В конце концов, это мне удалось его уломать. Без всяких там доводов. У женщины другие способы имеются. По-моему, как раз с той ночи я и начала по-настоящему в него… Когда мужчина такой… слабый совсем… он становится просто неотразим. Мы с ним…
Не важно. Совсем всё тебе знать не обязательно. Словом, уже на следующее утро он взялся за работу.

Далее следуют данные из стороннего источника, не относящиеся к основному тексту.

(** * The audio playback controller of src/App.js (AudioPlayerProvider)

    A shallow embedding of the provider component that owns the playback
    state: the React state cells, the refs to the media element and to the
    interval handle, and the operations it publishes through the context
    value (playSong, pauseSong, resumeSong, togglePlayPause, playNext,
    playPrevious, seekTo, toggleMute, toggleShuffle, toggleRepeat, addToQueue,
    clearQueue).  The audio context and the synthesizers (generateAudioUrl,
    createSimpleBeep) are left out: no operation calls them, and they
    live in the Web Audio API.  After the controller come formatTime, the WAV
    writer audioBufferToWav, the play button of a song card (handlePlaySong)
    and the genre handlers of the settings page.

    Conventions of the embedding.
    - JavaScript numbers that hold times and volumes are rationals (Q); array
      indices are integers (Z), since the callers may pass any integer
      (findIndex returns -1).  Where a setter of the media element throws,
      the model has the throw: the position setter on a number that is not
      finite (the argument of seekTo is a [Number]), the volume setter on a
      value outside 0 to 1.
    - An async function is cut at its await points.  The code up to the first
      await is one function in the state monad [M]; it returns the suspended
      rest as a [Pending] value.  Each way a promise can settle has a function
      of its own that runs the code up to the next await.
    - A callback created by useCallback reads the state cells of the render
      that created it.  Such a function takes that render's state as an
      explicit argument [r]; state writes go to the live store.
    - The browser is kept as far as the controller can observe it: the fields of
      the media element it reads and writes, the table of active intervals,
      and a trace of the outward effects (toasts, HTTP requests, media element
      method calls).  Console output is not recorded. *)

From Stdlib Require Import ZArith QArith Qround String Ascii DecimalString List Bool Lia.
From stdpp Require Import base option list gmap.
Import ListNotations.

Local Open Scope Z_scope.
Local Open Scope string_scope.

(** ** Data model *)

(** A track descriptor as the controller reads it (song.name, song.artist,
    song.preview_url, song.duration_ms, song.genres, song.spotify_id). *)
Record Song := mkSong {
  spotify_id : string;
  name : string;
  artist : string;
  duration_ms : Z;
  genres : list string;
  preview_url : option string
}.

(** The React state cells of AudioPlayerProvider (lines 67-77). *)
Record PlaybackState := mkPlaybackState {
  currentSong : option Song;
  isPlaying : bool;
  currentTime : Q;
  duration : Q;
  volume : Q;
  isMuted : bool;
  isShuffled : bool;
  isRepeat : bool;
  queue : list Song;
  currentIndex : Z;
  isPlayerMinimized : bool
}.

(** The fields of the HTMLAudioElement the controller touches.  An unset src
    is the empty string; a duration that is not known yet (NaN) is None. *)
Module Audio.
Record t := mk {
  src : string;
  currentTime : Q;
  paused : bool;
  crossOrigin : option string;
  duration : option Q;
  volume : Q;
  onerror : bool
}.
End Audio.

(** The callback of an interval: the transport poll of lines 452-456 (and
    475-479, 517-521), or the simulated cursor of lines 530-539 (and 550-559),
    which closes over the duration and the handleSongEnd of resumeSong's
    render. *)
Inductive Timer :=
| PollTransport
| SimulatedCursor (dur : Q) (h : PlaybackState).

Inductive ToastKind := Info | Success | Error.

(** Outward effects, recorded most recent first. *)
Inductive Event :=
| Toast (k : ToastKind) (msg : string)
| HttpGet (url : string)
| MediaPause
| MediaLoad
| MediaPlay.

(** Everything the provider owns or reaches: the state cells, audioRef,
    intervalRef, the browser's table of active intervals with its next
    handle, and the trace. *)
Record World := mkWorld {
  ps : PlaybackState;
  audioRef : option Audio.t;
  intervalRef : option positive;
  timers : gmap positive Timer;
  nextTimer : positive;
  trace : list Event
}.

(** A number as seekTo can receive it: finite, or one of the three values
    that are not. *)
Inductive Number :=
| Finite (q : Q)
| NaN
| Infinity
| NegInfinity.

(** How a call of seekTo ends. *)
Inductive SeekResult :=
| Published            (* both lines ran *)
| Threw                (* line 608 threw a TypeError *)
| PublishedNonFinite.  (* line 610 ran on a number that is not finite *)

(** The suspended rest of an async operation, named by the await it stands at. *)
Inductive Pending :=
| AwaitSearch (song : Song)                       (* line 363, axios.get *)
| AwaitCanPlay (song : Song) (audioUrl : string)  (* line 423, canplay or error *)
| AwaitPlay (song : Song) (audioUrl : string)     (* line 444, play() *)
| AwaitRetry (song : Song) (audioUrl : string)    (* line 467, play() again *)
| AwaitResume (dur : Q) (h : PlaybackState).      (* line 510, play() in resumeSong *)

(** ** The state monad *)

Definition M (A : Type) : Type := World → A * World.

#[global] Instance M_ret : MRet M := λ A (x : A) w, (x, w).
#[global] Instance M_bind : MBind M := λ A B (f : A → M B) (c : M A) w,
  let '(x, w') := c w in f x w'.

Definition exec {A} (c : M A) (w : World) : World := snd (c w).
Definition result {A} (c : M A) (w : World) : A := fst (c w).

Definition gets {A} (f : World → A) : M A := λ w, (f w, w).
Definition modify (f : World → World) : M unit := λ w, (tt, f w).

Definition with_ps (f : PlaybackState → PlaybackState) : M unit :=
  modify (λ w, mkWorld (f (ps w)) (audioRef w) (intervalRef w) (timers w) (nextTimer w) (trace w)).

Definition emit (e : Event) : M unit :=
  modify (λ w, mkWorld (ps w) (audioRef w) (intervalRef w) (timers w) (nextTimer w) (e :: trace w)).

(** A write to a field of audioRef.current, under a guard that it is not null. *)
Definition with_audio (f : Audio.t → Audio.t) : M unit :=
  modify (λ w, mkWorld (ps w) (f <$> audioRef w) (intervalRef w) (timers w) (nextTimer w) (trace w)).

(** *** React state setters *)

Definition setCurrentSong (v : option Song) : M unit :=
  with_ps (λ s, mkPlaybackState v (isPlaying s) (currentTime s) (duration s) (volume s)
    (isMuted s) (isShuffled s) (isRepeat s) (queue s) (currentIndex s) (isPlayerMinimized s)).
Definition setIsPlaying (v : bool) : M unit :=
  with_ps (λ s, mkPlaybackState (currentSong s) v (currentTime s) (duration s) (volume s)
    (isMuted s) (isShuffled s) (isRepeat s) (queue s) (currentIndex s) (isPlayerMinimized s)).
Definition setCurrentTime (f : Q → Q) : M unit :=
  with_ps (λ s, mkPlaybackState (currentSong s) (isPlaying s) (f (currentTime s)) (duration s) (volume s)
    (isMuted s) (isShuffled s) (isRepeat s) (queue s) (currentIndex s) (isPlayerMinimized s)).
Definition setDuration (v : Q) : M unit :=
  with_ps (λ s, mkPlaybackState (currentSong s) (isPlaying s) (currentTime s) v (volume s)
    (isMuted s) (isShuffled s) (isRepeat s) (queue s) (currentIndex s) (isPlayerMinimized s)).
Definition setVolume (v : Q) : M unit :=
  with_ps (λ s, mkPlaybackState (currentSong s) (isPlaying s) (currentTime s) (duration s) v
    (isMuted s) (isShuffled s) (isRepeat s) (queue s) (currentIndex s) (isPlayerMinimized s)).
Definition setIsMuted (f : bool → bool) : M unit :=
  with_ps (λ s, mkPlaybackState (currentSong s) (isPlaying s) (currentTime s) (duration s) (volume s)
    (f (isMuted s)) (isShuffled s) (isRepeat s) (queue s) (currentIndex s) (isPlayerMinimized s)).
Definition setIsShuffled (f : bool → bool) : M unit :=
  with_ps (λ s, mkPlaybackState (currentSong s) (isPlaying s) (currentTime s) (duration s) (volume s)
    (isMuted s) (f (isShuffled s)) (isRepeat s) (queue s) (currentIndex s) (isPlayerMinimized s)).
Definition setIsRepeat (f : bool → bool) : M unit :=
  with_ps (λ s, mkPlaybackState (currentSong s) (isPlaying s) (currentTime s) (duration s) (volume s)
    (isMuted s) (isShuffled s) (f (isRepeat s)) (queue s) (currentIndex s) (isPlayerMinimized s)).
Definition setQueue (f : list Song → list Song) : M unit :=
  with_ps (λ s, mkPlaybackState (currentSong s) (isPlaying s) (currentTime s) (duration s) (volume s)
    (isMuted s) (isShuffled s) (isRepeat s) (f (queue s)) (currentIndex s) (isPlayerMinimized s)).
Definition setCurrentIndex (v : Z) : M unit :=
  with_ps (λ s, mkPlaybackState (currentSong s) (isPlaying s) (currentTime s) (duration s) (volume s)
    (isMuted s) (isShuffled s) (isRepeat s) (queue s) v (isPlayerMinimized s)).
Definition setIsPlayerMinimized (v : bool) : M unit :=
  with_ps (λ s, mkPlaybackState (currentSong s) (isPlaying s) (currentTime s) (duration s) (volume s)
    (isMuted s) (isShuffled s) (isRepeat s) (queue s) (currentIndex s) v).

Но и еще кое-кто нашелся, кто из-за этого солнцеворота ерепениться начал. Вот уж от кого я этого совсем не ожидала. Марианна. Госпожа Мельхиор. Так и заявила: дескать, это возмутительно, что в их церкви нечто подобное… И не оттого, что слишком набожная была, а просто потому, что это против обычая. Раньше, рассказала она мне, в Кастелау каждый год в декабре рождественское представление проводили, с незапамятных времен всегда одинаковое. И только как война началась, перестали, потому что мужчин не хватает… Ну да, нужны ведь мужчины, кто тебе трех волхвов изобразит, и пастухов, и… Она сама в молодости однажды Марию играла, в Кастелау это самое почетное, что может быть. Это все равно что на конкурсе красоты выиграть. И я, кстати, в роли Богоматери ее очень даже представляю, лицо выразительное, черты тонкие. Может… Раньше-то я об этом вообще не задумывалась. Может, она из-за этого потом и имя сменила? Понимаешь, роль – она тоже надоедает иногда, приедается… А несколько лет спустя, рассказала она, уже сын ее в представлении этом участвовал, ослика изображал, который возле яслей. Как раз тогда она впервые о сыне упомянула и вообще столько всего… Обычно-то из нее каждое слово чуть не клещами вытягивать приходилось… Так вот, оттого, что теперь вместо рождественского представления какой-то там солнцеворот, ей это… Она так этого Хекенбихлера честила… Должно быть, в деревне и еще люди были, которые так же про него думали, только вслух никто не отваживался…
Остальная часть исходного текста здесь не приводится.